Shane McKeon, Assistant Campus Editor

A client of the School of Law’s Center on Wrongful Convictions of Youth is asking a Peoria County judge to dismiss his previous offenses.

Johnnie Lee Savory, convicted for the 1977 murders of Connie Cooper and James Robinson, said results of DNA testing prove he is innocent.

On his final day in office, now-former Gov. Pat Quinn pardoned Savory. The pardon permits Savory to expunge his record of these convictions, but he’s since gone further and tried to prove his innocence.

The prosecution cited a dot of Robinson’s blood on a light switch plate that they argued Savory had left behind after the killings.

Joshua Tepfer, Savory’s attorney from the Center on Wrongful Convictions of Youth, said in a news release that DNA testing found an unknown person’s blood on the plate.

“There is foreign DNA mixed with James Robinson’s blood on the exact tiny spot that the prosecution has long maintained the perpetrator placed there,” Tepfer said in the release. “The DNA profile is not the female victim’s. It is not anyone else’s living or staying in the home. And it is not Mr. Savory’s.
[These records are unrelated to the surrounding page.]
(** The site's side of a call: its answer, before the middleware's own headers. *)
Lemma site_serves (site : Site) e random query rq (ws w1 : World) n path p m ad b md req info E :
  let st := site_state site in
  in_verb rq = bs "POST" → route_match (fst <$> routes site) (in_path rq) = Some (n, [p; m]) → routes site !! n = Some (path, EUnary) →
  (∀ l, request_limit site = Some l → 0 ≤ l ≤ usize_max) → over_limit site rq = false →
  accept_request st e m (seen rq random) (in_body rq) ws = (Ok ad, w1) → read_single (ad_body ad) = Ok (Some (b, md)) →
  dispatch (hs_server st) b md = Ok (ServeUnary req info) → protocol req = p → method req = m →
  external_config (hs_server st) = None → over 0 (max_externalized_response_bytes (hs_limits st)) = false → empty_batch (result_schema info) = Ok E →
  let '(o, logs, ref, app) := unary_ran info req (call_context ad (seen rq random) None) (hw_app w1) in
  let its := (unary_items st info req E o logs ref).1 in
  encodes [] (result_schema info) its → readable (result_schema info) its →
  ∃ l, vec_stream [] (result_schema info) its = Ok l ∧ wire_stream (result_schema info) (prod_map id (default ∅) <$> its) l ∧
    (over (zlen l) (ad_limit ad) = false → zlen l ≤ response_buffer_ceiling (hs_limits st) (seen rq random) →
     ∃ h ws', plain_headers h ∧ hw_app ws' = app ∧
       serve_http serve_reflection_logged html bundle docs site e random query rq ws =
         (Ok (finish_response site (in_verb rq) (correlation_id (in_headers rq) random) (hget ACCESS_CONTROL_REQUEST_HEADERS (in_headers rq))
                (pick_response_encoding (seen rq random) (hs_level st)) (mkHttpResponse 200 h l)), ws')).
Proof.
  intros st Hverb Hroute Hep Hlim Hover Hacc Hrd Hdis <- <- Hx Hcap HE.
  pose proof (http_unary_served serve_reflection_logged st e (seen rq random) (in_body rq) ws ad w1 b md req info E Hacc Hrd Hdis Hx Hcap HE) as Hs.
  destruct (unary_ran _ _ _ _) as [[[o logs] ref] app]. destruct (unary_items _ _ _ _ _ _ _) as [its err] eqn:Ei. cbn [fst].
  intros Henc Hread. destruct (Hs Henc Hread) as (l & Hv & Hl & Ho). exists l. split; [done|]. split; [done|]. intros Hover' Hceil.
  destruct (Ho Hover') as (h' & w' & Ed & Happ & _ & Hp). exists h', w'. split; [done|]. split; [done|].
  unfold serve_http. set (next := λ h body, _).
  pose proof (middleware_unfold site random rq next ws Hlim) as Hm. cbv zeta in Hm. rewrite Hover in Hm. rewrite Hm. clear Hm.
  assert (next (seen rq random) (in_body rq) ws = (Ok (mkHttpResponse 200 h' l), w')) as ->.
  { unfold next. rewrite Hroute, Hep. rewrite <- Ed. unfold handle. rewrite Hverb. done. }
  cbn [fst snd answered]. rewrite (proj2 (Z.leb_le _ _)) by exact Hceil. done.
Qed.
It is the killer’s DNA — and these results prove that killer is not Johnnie Lee Savory.”

Savory and his attorneys had lobbied for testing for years before a Peoria County judge granted the request in August 2013.

Seminal fluid from a rape kit was taken from Cooper after the murder. That testing also excluded Savory as a possible perpetrator.

The court also ordered testing on other physical evidence, much of which has no DNA left to test.

“Time causes DNA to degrade,” Tepfer said in the release. “We’ll never know whether DNA could have identified the true perpetrator had the state simply agreed to do the testing two decades ago when requested.”